#### [Available data]
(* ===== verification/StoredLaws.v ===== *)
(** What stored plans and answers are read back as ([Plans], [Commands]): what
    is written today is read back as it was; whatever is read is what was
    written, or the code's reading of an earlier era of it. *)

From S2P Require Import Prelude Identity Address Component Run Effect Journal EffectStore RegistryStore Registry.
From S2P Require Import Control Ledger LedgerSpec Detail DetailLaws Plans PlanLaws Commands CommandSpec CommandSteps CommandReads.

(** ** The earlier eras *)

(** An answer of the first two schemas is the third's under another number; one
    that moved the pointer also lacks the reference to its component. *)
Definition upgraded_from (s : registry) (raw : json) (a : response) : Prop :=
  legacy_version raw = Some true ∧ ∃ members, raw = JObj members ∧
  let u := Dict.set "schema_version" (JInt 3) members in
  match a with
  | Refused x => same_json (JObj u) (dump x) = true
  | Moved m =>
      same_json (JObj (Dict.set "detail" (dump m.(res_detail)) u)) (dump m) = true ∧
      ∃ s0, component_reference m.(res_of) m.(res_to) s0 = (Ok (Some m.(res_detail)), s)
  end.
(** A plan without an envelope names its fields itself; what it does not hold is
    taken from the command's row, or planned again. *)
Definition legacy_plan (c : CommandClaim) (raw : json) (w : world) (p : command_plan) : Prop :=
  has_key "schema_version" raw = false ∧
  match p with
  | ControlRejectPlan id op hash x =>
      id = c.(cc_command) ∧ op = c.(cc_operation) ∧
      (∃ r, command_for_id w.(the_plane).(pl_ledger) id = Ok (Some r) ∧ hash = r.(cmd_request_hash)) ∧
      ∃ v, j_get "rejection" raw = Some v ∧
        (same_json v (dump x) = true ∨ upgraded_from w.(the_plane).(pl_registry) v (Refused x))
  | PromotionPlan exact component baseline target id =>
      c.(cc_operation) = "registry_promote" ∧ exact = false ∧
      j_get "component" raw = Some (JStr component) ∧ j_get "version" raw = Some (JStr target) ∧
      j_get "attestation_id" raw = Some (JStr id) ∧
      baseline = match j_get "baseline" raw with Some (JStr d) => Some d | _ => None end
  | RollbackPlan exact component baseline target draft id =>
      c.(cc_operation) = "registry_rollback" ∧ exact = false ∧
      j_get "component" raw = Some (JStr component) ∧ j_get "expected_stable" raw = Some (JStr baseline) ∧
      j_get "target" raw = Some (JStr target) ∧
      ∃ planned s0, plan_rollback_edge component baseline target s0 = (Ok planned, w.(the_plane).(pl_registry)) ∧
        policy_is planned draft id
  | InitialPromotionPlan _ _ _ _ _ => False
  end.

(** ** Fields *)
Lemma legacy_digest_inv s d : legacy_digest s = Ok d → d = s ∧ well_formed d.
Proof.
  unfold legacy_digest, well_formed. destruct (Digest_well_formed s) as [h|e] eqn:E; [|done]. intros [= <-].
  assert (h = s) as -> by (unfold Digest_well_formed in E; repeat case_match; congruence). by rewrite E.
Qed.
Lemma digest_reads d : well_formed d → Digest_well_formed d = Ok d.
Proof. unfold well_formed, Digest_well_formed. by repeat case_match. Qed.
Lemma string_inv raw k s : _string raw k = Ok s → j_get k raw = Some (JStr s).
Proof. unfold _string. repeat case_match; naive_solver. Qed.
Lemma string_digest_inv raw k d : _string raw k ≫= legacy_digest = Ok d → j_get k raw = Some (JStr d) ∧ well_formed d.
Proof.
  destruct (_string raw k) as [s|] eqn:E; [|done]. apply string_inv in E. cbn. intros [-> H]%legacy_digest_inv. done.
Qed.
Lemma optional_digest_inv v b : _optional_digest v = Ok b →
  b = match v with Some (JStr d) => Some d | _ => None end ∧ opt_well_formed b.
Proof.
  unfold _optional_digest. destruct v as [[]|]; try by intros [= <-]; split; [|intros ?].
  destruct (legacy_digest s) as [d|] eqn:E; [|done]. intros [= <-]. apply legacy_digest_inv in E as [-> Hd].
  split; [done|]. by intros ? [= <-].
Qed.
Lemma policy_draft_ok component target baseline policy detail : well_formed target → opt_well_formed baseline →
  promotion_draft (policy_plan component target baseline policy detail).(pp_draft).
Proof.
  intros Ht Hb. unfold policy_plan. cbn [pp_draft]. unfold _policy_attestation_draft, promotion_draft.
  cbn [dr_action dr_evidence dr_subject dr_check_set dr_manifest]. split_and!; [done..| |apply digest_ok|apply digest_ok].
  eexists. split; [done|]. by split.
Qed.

#### [Exercise aim]
Could you return exactly the lines above from the line with "Lemma digest_reads d" to the line with "destruct (legacy_digest s)", both included, and nothing else?

#### [Final answer]
Lemma digest_reads d : well_formed d → Digest_well_formed d = Ok d.
Proof. unfold well_formed, Digest_well_formed. by repeat case_match. Qed.
Lemma string_inv raw k s : _string raw k = Ok s → j_get k raw = Some (JStr s).
Proof. unfold _string. repeat case_match; naive_solver. Qed.
Lemma string_digest_inv raw k d : _string raw k ≫= legacy_digest = Ok d → j_get k raw = Some (JStr d) ∧ well_formed d.
Proof.
  destruct (_string raw k) as [s|] eqn:E; [|done]. apply string_inv in E. cbn. intros [-> H]%legacy_digest_inv. done.
Qed.
Lemma optional_digest_inv v b : _optional_digest v = Ok b →
  b = match v with Some (JStr d) => Some d | _ => None end ∧ opt_well_formed b.
Proof.
  unfold _optional_digest. destruct v as [[]|]; try by intros [= <-]; split; [|intros ?].
  destruct (legacy_digest s) as [d|] eqn:E; [|done]. intros [= <-]. apply legacy_digest_inv in E as [-> Hd].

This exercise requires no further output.